» WHAT YOU HAVE TO DO: Quote exactly, and only, the lines of the material below from the line with "split; [| split; [| auto]]." through the line with "(** * Normalization".

Top of WORKING DATA

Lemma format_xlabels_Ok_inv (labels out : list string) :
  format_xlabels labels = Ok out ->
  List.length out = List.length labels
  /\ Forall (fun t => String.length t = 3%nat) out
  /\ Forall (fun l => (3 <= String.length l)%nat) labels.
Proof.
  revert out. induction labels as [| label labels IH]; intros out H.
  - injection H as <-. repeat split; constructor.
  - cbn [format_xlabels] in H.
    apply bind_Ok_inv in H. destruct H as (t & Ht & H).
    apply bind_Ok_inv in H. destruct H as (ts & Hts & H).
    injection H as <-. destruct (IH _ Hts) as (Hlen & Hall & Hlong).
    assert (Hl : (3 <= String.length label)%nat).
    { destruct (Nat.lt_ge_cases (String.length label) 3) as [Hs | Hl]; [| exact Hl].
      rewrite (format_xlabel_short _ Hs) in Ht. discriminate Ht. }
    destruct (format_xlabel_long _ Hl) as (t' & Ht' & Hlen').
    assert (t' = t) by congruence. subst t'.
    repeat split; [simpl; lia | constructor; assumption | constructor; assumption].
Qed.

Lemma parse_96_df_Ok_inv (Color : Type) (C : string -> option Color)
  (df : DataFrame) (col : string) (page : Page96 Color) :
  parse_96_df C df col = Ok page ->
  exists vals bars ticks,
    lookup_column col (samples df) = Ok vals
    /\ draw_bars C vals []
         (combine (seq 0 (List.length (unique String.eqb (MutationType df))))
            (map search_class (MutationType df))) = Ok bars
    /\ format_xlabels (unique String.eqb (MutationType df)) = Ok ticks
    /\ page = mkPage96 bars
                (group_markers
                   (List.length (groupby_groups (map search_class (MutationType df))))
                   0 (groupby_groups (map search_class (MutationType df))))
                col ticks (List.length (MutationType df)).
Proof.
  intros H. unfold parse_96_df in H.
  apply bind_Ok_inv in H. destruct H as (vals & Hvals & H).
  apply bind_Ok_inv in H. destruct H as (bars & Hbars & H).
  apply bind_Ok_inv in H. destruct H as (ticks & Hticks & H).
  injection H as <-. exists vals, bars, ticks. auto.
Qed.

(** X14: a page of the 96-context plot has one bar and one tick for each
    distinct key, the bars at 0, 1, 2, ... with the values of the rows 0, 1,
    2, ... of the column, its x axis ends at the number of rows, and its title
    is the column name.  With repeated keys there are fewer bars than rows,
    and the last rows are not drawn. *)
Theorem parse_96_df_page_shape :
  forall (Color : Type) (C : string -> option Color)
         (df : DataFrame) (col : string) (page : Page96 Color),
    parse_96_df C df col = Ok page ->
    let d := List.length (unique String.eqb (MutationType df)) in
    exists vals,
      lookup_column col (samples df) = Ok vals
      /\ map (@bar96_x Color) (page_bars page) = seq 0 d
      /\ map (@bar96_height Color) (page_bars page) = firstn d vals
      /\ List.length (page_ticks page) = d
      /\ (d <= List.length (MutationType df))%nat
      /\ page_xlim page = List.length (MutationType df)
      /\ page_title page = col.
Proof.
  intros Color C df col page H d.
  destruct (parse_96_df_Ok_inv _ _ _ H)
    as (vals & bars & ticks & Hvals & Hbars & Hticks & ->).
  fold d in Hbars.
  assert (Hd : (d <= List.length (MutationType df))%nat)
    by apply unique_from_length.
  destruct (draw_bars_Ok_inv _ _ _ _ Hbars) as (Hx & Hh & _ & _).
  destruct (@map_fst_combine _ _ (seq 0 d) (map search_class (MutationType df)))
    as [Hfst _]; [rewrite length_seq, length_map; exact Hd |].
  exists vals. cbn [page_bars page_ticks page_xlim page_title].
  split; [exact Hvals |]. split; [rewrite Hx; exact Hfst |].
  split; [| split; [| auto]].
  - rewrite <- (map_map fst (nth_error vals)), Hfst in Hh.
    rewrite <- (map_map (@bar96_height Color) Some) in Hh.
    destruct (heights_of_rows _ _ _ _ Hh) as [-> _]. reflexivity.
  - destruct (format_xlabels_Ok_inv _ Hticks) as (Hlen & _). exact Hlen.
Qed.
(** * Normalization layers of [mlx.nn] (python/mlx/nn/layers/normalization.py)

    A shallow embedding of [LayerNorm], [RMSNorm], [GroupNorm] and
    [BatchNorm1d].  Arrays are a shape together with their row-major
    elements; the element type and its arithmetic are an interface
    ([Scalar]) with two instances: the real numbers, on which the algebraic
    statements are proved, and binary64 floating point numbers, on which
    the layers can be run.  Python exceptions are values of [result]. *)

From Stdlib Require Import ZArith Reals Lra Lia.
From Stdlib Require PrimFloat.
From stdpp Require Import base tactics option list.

Bottom of WORKING DATA
Top of WORKING DATA

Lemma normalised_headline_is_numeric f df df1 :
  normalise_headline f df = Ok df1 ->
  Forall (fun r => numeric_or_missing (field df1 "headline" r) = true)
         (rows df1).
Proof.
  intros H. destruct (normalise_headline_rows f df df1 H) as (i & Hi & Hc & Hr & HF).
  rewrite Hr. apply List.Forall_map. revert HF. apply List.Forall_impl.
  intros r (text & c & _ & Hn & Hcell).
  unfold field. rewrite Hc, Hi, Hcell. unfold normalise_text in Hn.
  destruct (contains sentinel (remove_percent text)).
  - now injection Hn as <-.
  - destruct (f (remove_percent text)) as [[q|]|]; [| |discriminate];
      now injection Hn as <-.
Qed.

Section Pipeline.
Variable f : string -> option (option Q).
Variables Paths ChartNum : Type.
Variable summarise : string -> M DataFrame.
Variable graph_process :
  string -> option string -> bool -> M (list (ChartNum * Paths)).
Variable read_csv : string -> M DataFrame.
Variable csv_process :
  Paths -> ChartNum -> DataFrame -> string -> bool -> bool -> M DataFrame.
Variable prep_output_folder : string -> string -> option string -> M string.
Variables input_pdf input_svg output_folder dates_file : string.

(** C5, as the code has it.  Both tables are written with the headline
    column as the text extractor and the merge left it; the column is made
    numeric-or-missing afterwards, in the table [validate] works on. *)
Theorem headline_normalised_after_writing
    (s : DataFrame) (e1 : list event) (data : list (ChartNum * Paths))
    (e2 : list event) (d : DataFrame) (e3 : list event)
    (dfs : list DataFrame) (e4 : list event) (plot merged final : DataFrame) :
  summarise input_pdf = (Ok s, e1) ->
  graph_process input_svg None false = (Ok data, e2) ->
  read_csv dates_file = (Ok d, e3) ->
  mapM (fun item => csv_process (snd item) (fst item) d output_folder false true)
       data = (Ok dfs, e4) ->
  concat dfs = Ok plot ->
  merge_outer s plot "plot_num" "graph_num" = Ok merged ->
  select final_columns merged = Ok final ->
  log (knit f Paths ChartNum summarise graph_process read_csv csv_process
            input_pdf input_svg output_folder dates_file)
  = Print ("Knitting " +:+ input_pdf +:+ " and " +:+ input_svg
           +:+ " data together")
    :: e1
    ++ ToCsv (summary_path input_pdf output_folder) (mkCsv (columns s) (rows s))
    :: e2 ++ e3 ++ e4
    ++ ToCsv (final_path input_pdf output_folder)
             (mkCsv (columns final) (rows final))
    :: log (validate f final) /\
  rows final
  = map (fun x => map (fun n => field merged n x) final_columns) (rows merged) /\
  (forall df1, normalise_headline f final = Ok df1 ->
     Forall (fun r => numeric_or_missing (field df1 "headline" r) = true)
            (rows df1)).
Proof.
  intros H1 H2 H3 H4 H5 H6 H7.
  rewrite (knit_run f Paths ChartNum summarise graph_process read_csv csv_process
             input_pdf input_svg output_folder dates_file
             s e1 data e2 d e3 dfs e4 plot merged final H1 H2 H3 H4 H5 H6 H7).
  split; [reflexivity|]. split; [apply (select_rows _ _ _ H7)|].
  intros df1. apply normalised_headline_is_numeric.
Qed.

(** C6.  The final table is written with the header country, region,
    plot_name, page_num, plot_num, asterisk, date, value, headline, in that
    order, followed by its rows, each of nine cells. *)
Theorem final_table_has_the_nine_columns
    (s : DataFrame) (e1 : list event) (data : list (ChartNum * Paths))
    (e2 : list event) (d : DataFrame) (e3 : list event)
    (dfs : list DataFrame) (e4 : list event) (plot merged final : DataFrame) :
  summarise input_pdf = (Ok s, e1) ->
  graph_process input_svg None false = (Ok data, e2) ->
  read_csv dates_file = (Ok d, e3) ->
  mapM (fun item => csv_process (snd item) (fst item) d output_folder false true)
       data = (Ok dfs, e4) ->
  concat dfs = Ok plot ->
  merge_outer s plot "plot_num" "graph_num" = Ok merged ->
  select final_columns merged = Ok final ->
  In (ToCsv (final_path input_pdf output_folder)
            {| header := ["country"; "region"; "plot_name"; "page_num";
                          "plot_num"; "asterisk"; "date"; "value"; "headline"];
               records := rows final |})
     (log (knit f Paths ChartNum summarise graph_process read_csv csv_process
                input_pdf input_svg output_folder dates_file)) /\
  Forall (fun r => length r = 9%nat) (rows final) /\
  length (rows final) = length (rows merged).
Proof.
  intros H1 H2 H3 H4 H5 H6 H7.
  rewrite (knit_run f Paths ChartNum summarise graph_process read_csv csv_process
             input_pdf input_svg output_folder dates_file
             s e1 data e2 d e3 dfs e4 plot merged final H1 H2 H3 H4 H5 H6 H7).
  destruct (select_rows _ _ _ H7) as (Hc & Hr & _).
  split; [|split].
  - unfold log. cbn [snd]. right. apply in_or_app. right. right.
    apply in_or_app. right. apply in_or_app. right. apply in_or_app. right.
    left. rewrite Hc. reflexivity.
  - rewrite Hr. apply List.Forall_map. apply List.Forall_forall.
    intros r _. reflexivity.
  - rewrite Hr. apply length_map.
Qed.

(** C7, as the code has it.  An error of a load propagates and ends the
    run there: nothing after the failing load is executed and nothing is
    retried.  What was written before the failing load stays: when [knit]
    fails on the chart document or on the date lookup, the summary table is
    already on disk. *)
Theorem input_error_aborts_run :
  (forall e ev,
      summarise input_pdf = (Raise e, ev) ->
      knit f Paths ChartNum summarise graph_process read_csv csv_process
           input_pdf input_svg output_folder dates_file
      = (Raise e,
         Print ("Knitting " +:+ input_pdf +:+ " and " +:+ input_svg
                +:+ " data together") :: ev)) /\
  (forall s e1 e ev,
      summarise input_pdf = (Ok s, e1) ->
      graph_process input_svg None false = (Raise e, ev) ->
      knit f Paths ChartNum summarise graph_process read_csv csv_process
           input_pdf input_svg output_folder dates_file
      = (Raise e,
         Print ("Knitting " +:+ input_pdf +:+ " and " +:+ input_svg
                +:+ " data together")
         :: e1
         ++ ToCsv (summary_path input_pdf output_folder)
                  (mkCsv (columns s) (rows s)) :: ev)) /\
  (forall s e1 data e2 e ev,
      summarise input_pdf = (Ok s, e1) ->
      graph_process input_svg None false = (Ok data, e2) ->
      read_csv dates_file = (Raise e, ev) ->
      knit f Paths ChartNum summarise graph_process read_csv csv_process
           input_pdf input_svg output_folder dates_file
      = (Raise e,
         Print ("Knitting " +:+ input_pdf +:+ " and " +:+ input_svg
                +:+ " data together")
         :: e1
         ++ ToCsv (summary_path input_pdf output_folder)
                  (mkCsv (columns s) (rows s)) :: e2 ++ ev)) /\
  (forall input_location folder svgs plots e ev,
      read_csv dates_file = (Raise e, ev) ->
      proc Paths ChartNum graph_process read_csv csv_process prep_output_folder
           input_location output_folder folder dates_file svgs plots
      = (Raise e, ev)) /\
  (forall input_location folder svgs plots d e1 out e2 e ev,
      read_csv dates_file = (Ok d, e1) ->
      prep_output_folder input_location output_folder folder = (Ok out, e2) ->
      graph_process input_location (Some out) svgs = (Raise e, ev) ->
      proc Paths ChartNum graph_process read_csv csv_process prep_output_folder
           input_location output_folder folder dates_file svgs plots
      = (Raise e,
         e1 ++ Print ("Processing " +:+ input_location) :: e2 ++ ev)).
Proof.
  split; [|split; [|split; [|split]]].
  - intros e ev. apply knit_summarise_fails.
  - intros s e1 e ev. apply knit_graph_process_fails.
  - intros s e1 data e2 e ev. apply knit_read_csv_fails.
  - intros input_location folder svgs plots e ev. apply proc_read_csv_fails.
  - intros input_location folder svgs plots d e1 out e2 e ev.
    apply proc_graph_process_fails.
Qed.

Bottom of WORKING DATA

» RESULT OF THE EXERCISE:
  split; [| split; [| auto]].
  - rewrite <- (map_map fst (nth_error vals)), Hfst in Hh.
    rewrite <- (map_map (@bar96_height Color) Some) in Hh.
    destruct (heights_of_rows _ _ _ _ Hh) as [-> _]. reflexivity.
  - destruct (format_xlabels_Ok_inv _ Hticks) as (Hlen & _). exact Hlen.
Qed.
(** * Normalization layers of [mlx.nn] (python/mlx/nn/layers/normalization.py)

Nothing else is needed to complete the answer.